世界最小の独立国家(ただし、未承認)、シーランド公国の爵位が「唯一の肩書」だというしんめいPさんの東洋哲学エッセイ『自分とか、ないから。 教養としての東洋哲学』(サンクチュアリ出版・刊)。7人の東洋哲学者、ブッダ・龍樹・老子・荘子・達磨大師・親鸞・空海の思想をかみ砕き、まるで「推しキャラ」のようにポップに紹介する1冊です。
実家の布団にこもる日々を経て、noteで公開した「東洋哲学本50冊よんだら『本当の自分』とかどうでもよくなった話」という記事が、書籍出版のきっかけとなったといいます。
大学卒業後、社会に出るも‟苦戦”を強いられ、一発逆転を狙い芸人として「R-1グランプリ」に出場したという類まれな経歴を持つ‟こじらせニート”、しんめいPさんにお話をうかがいました。
僕の人生は「言葉」がキーワード
ーー「あれは挫折だった」と思う経験はありますか?
しんめいP:最初の挫折経験といえるものは、20歳頃に1年間アメリカ留学をして「言葉が通じない外国人」になってしまったことですね。
大学に入った当時は「田舎者が東京に出てきた!」って感じで、本当に楽しかった記憶しかありません。大学生になって初めて社会的に認められたと錯覚したんでしょうね。東急東横線沿線に住んで、「中目黒」「代官山」……テレビで取り上げられるような街がすぐ近くにあって、芸能人も普通に歩いてる。
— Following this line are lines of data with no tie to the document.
(* ===== verification/Hoare.v ===== *)
(** * Computations that do not abort

    Weakest preconditions for the computations of [Prelude]: what has to hold before a call
    so that it ends without a crash, in a state as wanted, whether it returns or throws.
    [DevSafe] uses them to follow device support through every branch. *)

From S2P Require Import Prelude.

(** From [s] the call [m] returns into [Q] or throws into [E]; it does not crash. *)
Definition wp {S A} (m : M S A) (Q : A → S → Prop) (E : S → Prop) (s : S) : Prop :=
  match m s with
  | (Ret a, s') => Q a s'
  | (Throw _, s') => E s'
  | (Crash _, _) => False
  end.

Section wp.
Context {S : Type}.
Implicit Types (s : S) (E : S → Prop).

Lemma wp_mono {A} (m : M S A) (Q Q' : A → S → Prop) E E' s :
  wp m Q E s → (∀ a s', Q a s' → Q' a s') → (∀ s', E s' → E' s') → wp m Q' E' s.
Proof. unfold wp. destruct (m s) as [[a|e|c] s']; auto. Qed.

Lemma wp_ret {A} (a : A) Q E s : Q a s → wp (ret a) Q E s.
Proof. done. Qed.

Lemma wp_throw {A} e (Q : A → S → Prop) E s : E s → wp (throw e) Q E s.
Proof. done. Qed.

Lemma wp_get (Q : S → S → Prop) E s : Q s s → wp get Q E s.
Proof. done. Qed.

Lemma wp_gets {A} (f : S → A) (Q : A → S → Prop) E s : Q (f s) s → wp (gets f) Q E s.
Proof. done. Qed.

Lemma wp_modify f (Q : unit → S → Prop) E s : Q tt (f s) → wp (modify f) Q E s.
Proof. done. Qed.

Lemma wp_assert b (Q : unit → S → Prop) E s : b = true → Q tt s → wp (assert_ b) Q E s.
Proof. by intros ->. Qed.

Lemma wp_when b m (Q : unit → S → Prop) E s :
  (b = true → wp m Q E s) → (b = false → Q tt s) → wp (when b m) Q E s.
Proof. destruct b; intros Ht Hf; [by apply Ht|by apply Hf]. Qed.

Lemma wp_bind {A C} (m : M S A) (k : A → M S C) Q E s :
  wp m (λ a s', wp (k a) Q E s') E s → wp (bind m k) Q E s.
Proof. unfold wp, bind. by destruct (m s) as [[a|e|c] s']. Qed.

Lemma wp_catch {A} (m : M S A) h Q E s :
  wp m Q (λ s', ∀ e, wp (h e) Q E s') s → wp (catch m h) Q E s.
Proof. unfold wp, catch. destruct (m s) as [[a|e|c] s']; [done| |done]. intros Hh. apply (Hh e). Qed.

Lemma wp_zoom {T A} (proj : S → T) (put : T → S → S) (m : M T A) Q E s :
  wp m (λ a t, Q a (put t s)) (λ t, E (put t s)) (proj s) → wp (zoom proj put m) Q E s.
Proof. unfold wp, zoom. by destruct (m (proj s)) as [[a|e|c] t]. Qed.

(** A call that cannot throw returns. *)
Lemma wp_returns {A} (m : M S A) (Q : A → S → Prop) s :
  wp m Q (λ _, False) s → ∃ a s', m s = (Ret a, s') ∧ Q a s'.
Proof. unfold wp. destruct (m s) as [[a|e|c] s'] eqn:E; [eauto|done..]. Qed.

Lemma wp_run {A} (m : M S A) a s s' (Q : A → S → Prop) E : m s = (Ret a, s') → Q a s' → wp m Q E s.
Proof. unfold wp. by intros ->. Qed.

(** A call with one condition on the state it leaves, however it ends. *)
Lemma wp_stays {A} (m : M S A) (R : S → S → Prop) s :
  stays R m → (∀ c, (m s).1 ≠ Crash c) → wp m (λ _, R s) (R s) s.
Proof.
  intros Hm Hc. specialize (Hm s). unfold wp. destruct (m s) as [[a|e|c] s']; [done..|].
  by destruct (Hc c).
Qed.
End wp.

(** Follow a computation down to calls that have a lemma of their own. *)
Ltac wp_parts :=
  repeat match goal with
    | |- wp (bind _ _) _ _ _ => apply wp_bind
    | |- wp (ret _) _ _ _ => apply wp_ret
    | |- wp (throw _) _ _ _ => apply wp_throw
    | |- wp get _ _ _ => apply wp_get
    | |- wp (gets _) _ _ _ => apply wp_gets
    | |- wp (modify _) _ _ _ => apply wp_modify
    | |- wp (when _ _) _ _ _ => apply wp_when; intros ?
    | |- wp (if ?b then _ else _) _ _ _ => destruct b eqn:?
    end.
夢の世界に住んでいるように感じていました。
上京したときの高揚感そのままに世界の中心だと思っていたアメリカへ行って限界を感じました。
ーー「言葉」に力と自信を感じていらっしゃったんですね。
しんめいP:自信と同時にアイデンティティーを見出していました。考えることや口にする言葉で、他者と差別化できているというか。アメリカで、英語で、となったときに「何もないじゃん」「ひょろひょろのアジア人じゃん」と無力さを感じました。「自分を自分としている」と思ってたものが日本語の運用能力に支えられたものだと気がついたんです。
僕の人生は「言葉」がキーワード、東洋哲学も「言葉の哲学」です。くわしくはなかったけど、東洋哲学は好きだったんです。子どもレベルの英語では、ちゃんと説明したり伝えたりできなくて。
<撮影:ヨシダショーヘイ>
ーーすでにスティーブ・ジョブズなどの影響からZEN(禅)が流行した時期ですか?
しんめいP:その後になるんでしょうか。ZENの流行は長期的なスパンで繰り返されています。僕が行ったときに印象的だったのは「メディテーション(瞑想)」が流行していたことですね。
日本で「瞑想が趣味だ」と公言したら当時は「怪しい」「変わってる」と思われたはずで、僕もそう思っていました。アメリカでは「メディテーションに参加してきた」なんて、むしろイケてる扱いされていて、これはカルチャーショックでしたね。
ティク・ナット・ハンさん(※)の「マインドフルネス」は、当時まだ大きな話題になっていたという実感はありません。そういったアメリカで評価された東洋のスピリチュアルな文化が、日本であらためて市民権を得ていると感じます。
ティク・ナット・ハンさんとは
仏教と「マインドフルネス」の普及活動に従事したベトナム出身の禅僧・詩人・平和活動家。「マインドフルネス」は「仏教の教え」を説いたものですが、自己修養・自己成就の手法として、Google社の研修に取り入れられたり、iPhoneのヘルスケアアプリに「マインドフルネス」のカテゴリが設けられたりしています。